■ **WHAT THE TASK ASKS**
Which lines of the entries contain the word "delivers"? Please list them.

■ **Collected data**
- - - -
Definition train_step (self : Linear) : step :=
  if nlt (np_mean (last3 (train_accs self))) (Fin (threshold self)) then
    let self1 := count_epoch self in
    if epoch_num self1 >? max_epochs self1 then
      Abort (SystemExit (max_epochs self1))
    else
      match
        self2 ← foldM train_example self1
                  (read_view (trainSS self1) (norm self1));
        '(acc, err) ← test true self2;
        Ok (with_run (epoch_num self2) (train_accs self2 ++ [acc]) acc err
              (testAcc self2) (testErr self2) self2)
      with
      | Ok self3 => Next self3
      | Raise e => Abort e
      end
  else Stop self.

(** The [while] loop.  The second component counts the evaluations of the
    loop condition; [None] means that [fuel] iterations were not enough,
    which [train] never meets. *)
Fixpoint train_loop (fuel : nat) (self : Linear)
  : option (result Linear * nat) :=
  match fuel with
  | O => None
  | S fuel' =>
      match train_step self with
      | Stop self' => Some (Ok self', 1%nat)
      | Abort e => Some (Raise e, 1%nat)
      | Next self' =>
          match train_loop fuel' self' with
          | Some (r, checks) => Some (r, S checks)
          | None => None
          end
      end
  end.

(** The state with which [train] enters the loop. *)
Definition train_entry (self : Linear) : result Linear :=
  let self0 :=
    with_run 0 [] (trainAcc self) (trainErr self) (testAcc self)
      (testErr self) self in
  '(acc, err) ← test true self0;
  Ok (with_run (epoch_num self0) (train_accs self0 ++ [acc]) acc err
        (testAcc self0) (testErr self0) self0).

(** What follows the loop: the final scores on the testing subset. *)
Definition train_exit (self : Linear) : result Linear :=
  '(acc, err) ← test false self;
  Ok (with_run (epoch_num self) (train_accs self) (trainAcc self)
        (trainErr self) acc err self).

Definition train_fuel (self : Linear) : nat :=
  Z.to_nat (max_epochs self) + 1.

Definition train (self : Linear) : option (result Linear * nat) :=
  match train_entry self with
  | Raise e => Some (Raise e, 0%nat)
  | Ok self0 =>
      match train_loop (train_fuel self0) self0 with
      | Some (Ok self1, checks) => Some (train_exit self1, checks)
      | other => other
      end
  end.

(** ** Reference definitions, written from the specification *)

(** The weighted sum of one example. *)
Definition weighted_sum (w x : list num) : num := np_sum (zip_with nmul w x).


(** The hypothesis: 1 if the weighted sum is strictly positive, else 0. *)
Definition hypothesis_for (w atts : list num) : Z :=
  if nlt (Fin 0) (weighted_sum w atts) then 1 else 0.

(** The perceptron rule on one example:
    [w_i + learning_rate * (true_label - hypothesis) * attribute_i]. *)
Definition delta_rule (lr : Q) (w atts : list num) (label : num) : list num :=
  let h := hypothesis_for w atts in
  zip_with
    (fun wi ai => nadd wi (nmul (nmul (Fin lr) (nsub label (Fin (inject_Z h)))) ai))
    w atts.

Definition label_of (ex : list num) : num := default NaN (last ex).

(** One epoch, online: the examples in order, each on the weights that the
    previous one left. *)
Definition online_epoch (lr : Q) (w : list num) (exs : list (list num))
  : list num :=
  foldl (fun w' ex => delta_rule lr w' (but_last ex) (label_of ex)) w exs.

(** ** Concrete instances used in the examples *)

(** An object with the given learning rate and weights and no data. *)
Definition bare_model (lr : Q) (w : list num) : Linear :=
  {| training := 3 # 4; threshold := 90; eta := lr; seed := PyNone;
     max_epochs := 100; verbose := false; data := []; norm := [];
     shuffled := full_view 0; trainSS := full_view 0; testSS := full_view 0;
     weights := w; epoch_num := 0; train_accs := []; trainAcc := NaN;
     trainErr := NaN; testAcc := NaN; testErr := NaN |}.

(** An example is classified correctly when its label equals the
    hypothesis computed from its attributes. *)
Definition classified_correctly (w ex : list num) : bool :=
  neqb (label_of ex) (Fin (inject_Z (hypothesis_for w (but_last ex)))).

Definition matches (w : list num) (exs : list (list num)) : nat :=
  length (List.filter (classified_correctly w) exs).

Definition mismatches (w : list num) (exs : list (list num)) : nat :=
  length (List.filter (fun ex => negb (classified_correctly w ex)) exs).

(** [m] is the minimum (maximum) of column [j] of [data]: it occurs in the
    column and bounds it. *)
Definition column_min (data : list (list Q)) (j : nat) (m : Q) : Prop :=
  (∃ row, row ∈ data ∧ row !! j = Some m)
  ∧ ∀ row x, row ∈ data → row !! j = Some x → (m <= x)%Q.

Definition column_max (data : list (list Q)) (j : nat) (m : Q) : Prop :=
  (∃ row, row ∈ data ∧ row !! j = Some m)
  ∧ ∀ row x, row ∈ data → row !! j = Some x → (x <= m)%Q.

(** A stand-in for NumPy's seeded generator, used to run the examples: it
    accepts non-negative integers and delivers [1/(seed+k+2)] as [k]-th
    double. *)
Definition example_doubles (s : pyval) : result (nat → Q) :=
  match s with
  | PyInt z =>
      if z <? 0 then Raise (ValueError "expected non-negative integer")
      else Ok (fun k => 1 # Pos.of_nat (Z.to_nat z + k + 2))
  | _ => Raise (TypeError "SeedSequence expects int or sequence of ints")
  end.

(** A process whose global generator delivers the draws [draws]. *)
Definition example_world (draws : nat → nat) : World :=
  {| legacy_draws := draws; legacy_pos := 0; os_entropy := fun _ => 7;
     entropy_pos := 0; warnings := [] |}.

Definition example_data : list (list Q) :=
  [[1; 5; 0]; [2; 3; 1]; [3; 4; 1]; [0; 1; 0]]%Q.

(** The window of the stopping rule: the last three entries of the history,
    or the whole history when it has fewer than three. *)
Definition trailing_window (accs : list Q) : list Q :=
  if (length accs <? 3)%nat then accs else drop (length accs - 3) accs.

Definition Qmean (l : list Q) : Q :=
  foldr Qplus 0%Q l / inject_Z (Z.of_nat (length l)).

Definition trailing_mean (accs : list Q) : Q := Qmean (trailing_window accs).

(** The object built from [example_data] with seed 3 and an epoch budget of
    [budget]. *)
Definition example_model (budget : Z) : Linear :=
  match
    init example_doubles example_data (3 # 4) (9 # 10) (1 # 10) (PyInt 3)
      budget false (example_world (fun k => k))
  with
  | Ok (m, _) => m
  | Raise _ => bare_model 0 []
  end.



(** ** The command line entry point *)



Section Program.

Variable seeded_doubles : pyval → result (nat → Q).


End Program.

(** ** Further reference definitions *)

(** The shape that [initialize] gives an object: every row of the normalized
    data holds one value per weight, and the label. *)
Definition well_shaped (s : Linear) : Prop :=
  Forall (fun ex => length ex = S (length (weights s))) (norm s).

(** The exceptions of the array operations. *)
Definition shape_error (e : exn) : Prop :=
  match e with
  | ValueError _ | IndexError => True
  | _ => False
  end.

(** Two objects with the same configuration, data and split: they differ at
    most in the weights and in what [train] records. *)
Definition same_setup (s s' : Linear) : Prop :=
  training s' = training s ∧ threshold s' = threshold s ∧ eta s' = eta s
  ∧ seed s' = seed s ∧ max_epochs s' = max_epochs s
  ∧ verbose s' = verbose s ∧ data s' = data s ∧ norm s' = norm s
  ∧ shuffled s' = shuffled s ∧ trainSS s' = trainSS s
  ∧ testSS s' = testSS s.

(** What [train] keeps true of the object at every evaluation of the loop
    condition: the history has one entry per epoch and the entry made at
    entry, and the scores on the training subset are those of the current
    weights. *)
Definition scores_current (s : Linear) : Prop :=
  Z.of_nat (length (train_accs s)) = epoch_num s + 1
  ∧ last (train_accs s) = Some (trainAcc s)
  ∧ test true s = Ok (trainAcc s, trainErr s).

(** A history of percentages. *)
Definition percent_history (s : Linear) : Prop :=
  read_view (trainSS s) (norm s) ≠ []
  ∧ ∃ accs, accs ≠ [] ∧ train_accs s = map Fin accs
            ∧ Forall (fun a => 0 <= a <= 100)%Q accs.

(** [example_data] with a training fraction of minus one quarter, which
    Python's slicing reads from the end. *)
Definition negative_fraction_model : Linear :=
  match
    init example_doubles example_data (- (1 # 4)) (9 # 10) (1 # 10) (PyInt 3)
      5 false (example_world (fun k => k))
  with
  | Ok (m, _) => m
  | Raise _ => bare_model 0 []
  end.

(** * Properties *)

(** ** Numbers *)

Lemma Qltb_lt (x y : Q) : Qltb x y = true ↔ (x < y)%Q.
Proof.
  unfold Qltb. rewrite Qlt_alt. destruct (x ?= y)%Q; split; congruence.
Qed.

Lemma Qltb_ge (x y : Q) : Qltb x y = false ↔ (y <= x)%Q.
Proof.
  rewrite <- Bool.not_true_iff_false, Qltb_lt. split.
  - apply Qnot_lt_le.
  - apply Qle_not_lt.
Qed.

Lemma Qzero_true (x : Q) : Qzero x = true ↔ (x == 0)%Q.
Proof. apply Qeq_bool_iff. Qed.

Lemma Qzero_false (x : Q) : Qzero x = false ↔ ¬ (x == 0)%Q.
Proof. rewrite <- Qzero_true. symmetry. apply Bool.not_true_iff_false. Qed.

#[global] Instance same_num_refl : Reflexive same_num.
Proof. intros [q| |]; simpl; auto. reflexivity. Qed.

#[global] Instance same_num_sym : Symmetric same_num.
Proof. intros [x|s|] [y|t|]; simpl; auto. intros H. now symmetry. Qed.

#[global] Instance same_num_trans : Transitive same_num.
Proof.
  intros [x|s|] [y|t|] [z|u|]; simpl; try tauto; try congruence.
  intros H1 H2. now rewrite H1.
Qed.

(** Rounding half to even moves a number by at most one half. *)
Lemma round_half_even_near (x : Q) :
  (x - (1 # 2) <= inject_Z (round_half_even x) <= x + (1 # 2))%Q.
Proof.
  unfold round_half_even.
  pose proof (Qfloor_le x) as Hlo. pose proof (Qlt_floor x) as Hhi.
  rewrite inject_Z_plus in Hhi. change (inject_Z 1) with 1%Q in Hhi.
  set (f := Qfloor x) in *.
  destruct (x - inject_Z f ?= 1 # 2)%Q eqn:E.
  - apply Qeq_alt in E.
    destruct (Z.even f); [|rewrite inject_Z_plus; change (inject_Z 1) with 1%Q];
      lra.
  - apply Qlt_alt in E. lra.
  - apply Qgt_alt in E. rewrite inject_Z_plus. change (inject_Z 1) with 1%Q.
    lra.
Qed.


(** ** Broadcasting *)

Lemma broadcast2_same_length f (a b : list num) :
  length a = length b → broadcast2 f a b = Ok (zip_with f a b).
Proof.
  intros H. unfold broadcast2. now rewrite H, Nat.eqb_refl.
Qed.

(** A one-element operand against a row: the element is applied along the
    row, whatever the length of the row. *)
Lemma broadcast2_scalar_l f (s : num) (b : list num) :
  broadcast2 f [s] b = Ok (map (f s) b).
Proof.
  unfold broadcast2. destruct (Nat.eqb_spec (length [s]) (length b)) as [E|E].
  - destruct b as [|y [|? ?]]; simpl in E; try discriminate. reflexivity.
  - reflexivity.
Qed.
- - - -
■ **RESPONSE AREA**
    accepts non-negative integers and delivers [1/(seed+k+2)] as [k]-th
(** A process whose global generator delivers the draws [draws]. *)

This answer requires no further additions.